A Tale of Two Stadiums: Why the Brickline Greenway Matters at City SC

10/20/2021

As construction continues to progress on St. Louis City SC's new as-yet-unnamed stadium, the team has given new details about what fans will see when walking up to those first games in 2023. In conjunction with Great Rivers Greenway, City have released renderings of the Brickline Greenway which will pass along the Market Street side of the stadium.

The greenway itself is an exciting part of the landscaping around the stadium, making it one of the most bike-accessible locations downtown, but one of the most striking features of the new renderings is the art installation by local artist Damon Davis that fans will pass through on their way into the southwest entrance. The art commemorates the Mill Creek Valley neighborhood, and its importance can be told through the story of two stadiums.

The new City SC Stadium will anchor the east end of the Brickline Greenway and should be a place of civic pride for St. Louisans, hopefully hosting many years of great soccer and adding to St. Louis' proud major league sports history. A mile west, at the other end of the greenway, once stood another lesser-known major league stadium: Stars Park.

Long before the St. Louis Stars of soccer's NASL, St. Louis was home to the Stars of the Negro National League. The team played their home games at Stars Park at the corner of Compton and Market, making them one of the few Negro Leagues teams to build their own stadium. Despite the success of the Stars, winning three pennants, for decades not a single picture could be found of the exterior of their stadium until the one seen in this article was discovered by the Missouri Historical Society in 2016. In 2020, Major League Baseball officially recognized the Negro Leagues as part of major league history alongside the National and American Leagues. So, how can an entire major league stadium not be better documented?

The Stars were a team of African-Americans in a city where sports reporters had two white baseball teams to watch, and the team disappeared when the NNL folded in the 1930s. The area of St. Louis in which they played was known as Mill Creek Valley, a predominantly black neighborhood that was demolished as part of "urban renewal" programs at the end of the 1950s, displacing some 20,000 residents. Now the new City SC stadium is being built in part of what was once Mill Creek Valley, and the art that will stand outside the stadium will help tell the story of that neighborhood, a neighborhood that has housed two major league stadiums built almost exactly a century apart.

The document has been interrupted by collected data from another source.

(** With non-negative weights and [lambda_ >= 0] every row of
    [Id + lambda_ * F] is strictly dominated by its diagonal entry. *)
Lemma system_matrix_dominant Wx Wy n m lambda_ :
  (0 < m)%Z -> (0 <= n)%Z -> nonneg_grid Wx -> nonneg_grid Wy -> 0 <= lambda_ ->
  diag_dominant (Z.to_nat (n * m))
                (dense (system_matrix lambda_ (laplacian Wx Wy n m))).
Proof.
  intros Hm Hn Hx Hy Hl p Hp.
  set (F := laplacian Wx Wy n m).
  set (P := Z.of_nat p).
  assert (0 <= P < n * m)%Z as HP by (unfold P; lia).
  assert (0 <= nrow F)%Z as HN by (cbn; lia).
  set (d := neighbor_dict P n m).
  set (D := Rsum (map (edge_weight Wx Wy) d)).
  assert (0 <= D) as HD by (apply Rsum_map_nonneg; intros; now apply edge_weight_nonneg).
  set (X := fun Q => Rsum (map (fun t => Rabs (snd t))
                    (filter (fun t => (snd (fst t) =? Q)%Z) (off_triples Wx Wy P d)))).
  assert (forall Q, 0 <= X Q) as HX
      by (intros Q; apply Rsum_map_nonneg; intros; apply Rabs_pos).
  assert (off_diagonal (Z.to_nat (n * m)) (dense (system_matrix lambda_ F)) p
          <= lambda_ * D) as Hoff.
  { unfold off_diagonal.
    apply Rle_trans with (bigsum (Z.to_nat (n * m)) (fun q => lambda_ * X (Z.of_nat q))).
    - apply bigsum_le. intros q Hq.
      destruct (Nat.eqb_spec q p) as [-> | Hne].
      + apply Rmult_le_pos; [assumption | apply HX].
      + unfold dense. fold P. rewrite csr_get_system by assumption.
        destruct (Z.eqb_spec P (Z.of_nat q)) as [E | _]; [unfold P in E; lia |].
        cbn [andb]. rewrite Rplus_0_l, Rabs_mult, (Rabs_pos_eq lambda_) by assumption.
        apply Rmult_le_compat_l; [assumption |].
        unfold F. rewrite laplacian_off_diag by (unfold P in *; lia).
        fold d. unfold X. rewrite <- (map_map snd Rabs). apply Rsum_abs.
    - rewrite <- (@Rsum_range (Z.to_nat (n * m)) (fun Q => lambda_ * X Q)).
      rewrite Z2Nat.id by lia. rewrite Rsum_map_scal.
      apply Rmult_le_compat_l; [assumption |].
      unfold X. rewrite (@Rsum_by_column (fun t => Rabs (snd t))).
      + unfold off_triples. rewrite map_map. cbn [snd]. right. unfold D.
        f_equal. apply map_ext. intros e. rewrite Rabs_Ropp.
        apply Rabs_pos_eq. now apply edge_weight_nonneg.
      + intros t Ht. apply (@pixel_triples_col Wx Wy n m P t Hm HP).
        unfold pixel_triples. apply in_or_app. now left. }
  unfold dense at 2. fold P. rewrite csr_get_system by assumption.
  rewrite Z.eqb_refl. unfold in_range. cbn [nrow F laplacian].
  destruct (Z.leb_spec 0 P); [| lia]. destruct (Z.ltb_spec P (n * m)); [| lia].
  cbn [andb]. unfold F. rewrite laplacian_diag by assumption. fold d. fold D.
  assert (0 <= lambda_ * D) by (now apply Rmult_le_pos).
  rewrite Rabs_pos_eq by lra. fold F. lra.
Qed.

Lemma system_matrix_square lambda_ Wx Wy n m :
  (0 <= n * m)%Z ->
  square (Z.to_nat (n * m)) (system_matrix lambda_ (laplacian Wx Wy n m)).
Proof. intros H. split; cbn; lia. Qed.

End SystemFacts.

(** ** Running heap programs *)

(** The three coordinate lists holding the triples [T]. *)
Definition buffers (T : list (Z * Z * R)) : list obj :=
  [IntList (map (fun t => fst (fst t)) T);
   IntList (map (fun t => snd (fst t)) T);
   FloatList (map snd T)].

(** The in-place updates made while appending the triples [T] to the lists
    at [r], [r + 1] and [r + 2]. *)
Definition appends (r : ref) (T : list (Z * Z * R)) : list ref :=
  flat_map (fun _ => [r; S r; S (S r)]) T.

(** The state during lines 90-100: heap [h] followed by the three lists. *)
Definition building (h : list obj) (lg : list ref) (T : list (Z * Z * R)) : state :=
  {| heap := h ++ buffers T; log := lg ++ appends (length h) T |}.

Section HeapFacts.
Local Open Scope heap_scope.

Lemma bind_returned {A B : Type} (c : M A) (f : A -> M B) s a s' :
  c s = Returned (a, s') -> bind c f s = f a s'.
Proof. intros E. unfold bind. now rewrite E. Qed.

Lemma bind_inv {A B : Type} (c : M A) (f : A -> M B) s b s2 :
  bind c f s = Returned (b, s2) ->
  exists a s1, c s = Returned (a, s1) /\ f a s1 = Returned (b, s2).
Proof.
  unfold bind. destruct (c s) as [[a s1] | e]; [| discriminate].
  intros E. now exists a, s1.
Qed.

Lemma lookup_app_l (h t : list obj) r o :
  nth_error h r = Some o -> nth_error (h ++ t) r = Some o.
Proof.
  intros E. rewrite nth_error_app1; [assumption |].
  apply nth_error_Some. congruence.
Qed.

Lemma lookup_snoc (h : list obj) o : nth_error (h ++ [o]) (length h) = Some o.
Proof. rewrite nth_error_app2, Nat.sub_diag by lia. reflexivity. Qed.

Lemma lookup_app_r (h t : list obj) k :
  nth_error (h ++ t) (length h + k) = nth_error t k.
Proof. rewrite nth_error_app2 by lia. f_equal. lia. Qed.

Lemma list_set_app_r {A : Type} (h t : list A) k v :
  list_set (h ++ t) (length h + k) v = h ++ list_set t k v.
Proof. induction h as [| x h IH]; cbn; [reflexivity | now rewrite IH]. Qed.

Lemma load_ndarray_run s r g :
  nth_error (heap s) r = Some (Ndarray g) -> load_ndarray r s = Returned (g, s).
Proof. intros E. unfold load_ndarray, bind, load. now rewrite E. Qed.

Lemma load_ndarray1_run s r v :
  nth_error (heap s) r = Some (Ndarray1 v) -> load_ndarray1 r s = Returned (v, s).
Proof. intros E. unfold load_ndarray1, bind, load. now rewrite E. Qed.

Lemma load_ints_run s r l :
  nth_error (heap s) r = Some (IntList l) -> load_ints r s = Returned (l, s).
Proof. intros E. unfold load_ints, bind, load. now rewrite E. Qed.

Lemma load_floats_run s r l :
  nth_error (heap s) r = Some (FloatList l) -> load_floats r s = Returned (l, s).
Proof. intros E. unfold load_floats, bind, load. now rewrite E. Qed.

Lemma load_sparse_run s r A :
  nth_error (heap s) r = Some (Sparse A) -> load_sparse r s = Returned (A, s).
Proof. intros E. unfold load_sparse, bind, load. now rewrite E. Qed.

(** A library call on one array. *)
Lemma unary_run (f : grid -> outcome grid) s a g r :
  nth_error (heap s) a = Some (Ndarray g) -> f g = Returned r ->
  (g <- load_ndarray a ;; r <- lift (f g) ;; alloc (Ndarray r)) s
  = Returned (length (heap s), {| heap := heap s ++ [Ndarray r]; log := log s |}).
Proof.
  intros E F. rewrite (@bind_returned _ _ _ _ _ _ _ (@load_ndarray_run s a g E)).
  unfold bind, lift. now rewrite F.
Qed.

(** A library call on two arrays. *)
Lemma binary_run (f : grid -> grid -> outcome grid) s a b g h r :
  nth_error (heap s) a = Some (Ndarray g) ->
  nth_error (heap s) b = Some (Ndarray h) -> f g h = Returned r ->
  (g <- load_ndarray a ;; h <- load_ndarray b ;; r <- lift (f g h) ;; alloc (Ndarray r)) s
  = Returned (length (heap s), {| heap := heap s ++ [Ndarray r]; log := log s |}).
Proof.
  intros E E' F. rewrite (@bind_returned _ _ _ _ _ _ _ (@load_ndarray_run s a g E)).
  rewrite (@bind_returned _ _ _ _ _ _ _ (@load_ndarray_run s b h E')).
  unfold bind, lift. now rewrite F.
Qed.

Lemma append_int_at h (t : list obj) lg r k l z :
  r = (length h + k)%nat -> nth_error t k = Some (IntList l) ->
  append_int r z {| heap := h ++ t; log := lg |}
  = Returned (tt, {| heap := h ++ list_set t k (IntList (l ++ [z])); log := lg ++ [r] |}).
Proof.
  intros -> E. unfold append_int. cbn [heap log].
  now rewrite lookup_app_r, E, list_set_app_r.
Qed.

Lemma append_float_at h (t : list obj) lg r k l x :
  r = (length h + k)%nat -> nth_error t k = Some (FloatList l) ->
  append_float r x {| heap := h ++ t; log := lg |}
  = Returned (tt, {| heap := h ++ list_set t k (FloatList (l ++ [x])); log := lg ++ [r] |}).
Proof.
  intros -> E. unfold append_float. cbn [heap log].
  now rewrite lookup_app_r, E, list_set_app_r.
Qed.

(** Appending one triple to the three lists. *)
Lemma push_triple h lg T p q v (k : M R) :
  (append_int (length h) p ;; append_int (S (length h)) q ;;
   append_float (S (S (length h))) v ;; k) (building h lg T)
  = k (building h lg (T ++ [(p, q, v)])).
Proof.
  unfold building, buffers.
  erewrite bind_returned; [| apply (@append_int_at h _ _ _ 0%nat); [lia | reflexivity]].
  cbn [list_set].
  erewrite bind_returned; [| apply (@append_int_at h _ _ _ 1%nat); [lia | reflexivity]].
  cbn [list_set].
  erewrite bind_returned; [| apply (@append_float_at h _ _ _ 2%nat); [lia | reflexivity]].
  cbn [list_set]. f_equal. unfold appends.
  rewrite !map_app, flat_map_app. cbn [map flat_map fst snd app].
  rewrite <- !app_assoc. reflexivity.
Qed.

End HeapFacts.

(** ** Running the Laplacian assembly *)

Section AssemblyRun.
Local Open Scope heap_scope.

Lemma getitem_in_range n m W k l :
  rect n m W -> (0 <= k < Z.of_nat n)%Z -> (0 <= l < Z.of_nat m)%Z ->
  getitem W k l = Returned (item0 W k l).
Proof.
  intros Hr Hk Hl. unfold getitem. rewrite (shape_rect Hr) by lia.
  destruct (Z.leb_spec (- Z.of_nat n) k); [| lia].
  destruct (Z.ltb_spec k (Z.of_nat n)); [| lia].
  destruct (Z.leb_spec (- Z.of_nat m) l); [| lia].
  destruct (Z.ltb_spec l (Z.of_nat m)); [| lia].
  cbn [andb]. destruct (Z.ltb_spec k 0); [lia |]. destruct (Z.ltb_spec l 0); [lia |].
  reflexivity.
Qed.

Busch Stadium now plays home to baseball games in the location where St. Louis' Chinese neighborhood once stood before being bulldozed by politicians. City's stadium is being built in a neighborhood that once belonged to African-Americans. Public art alone will not fix societal issues, but in an era where racism in sports continues to rear its ugly head, it matters that the team is helping to acknowledge the troubled racial history of the city, and it matters that Damon Davis' art will help St. Louisans remember the neighborhood that once housed the city's forgotten other major league sports stadium.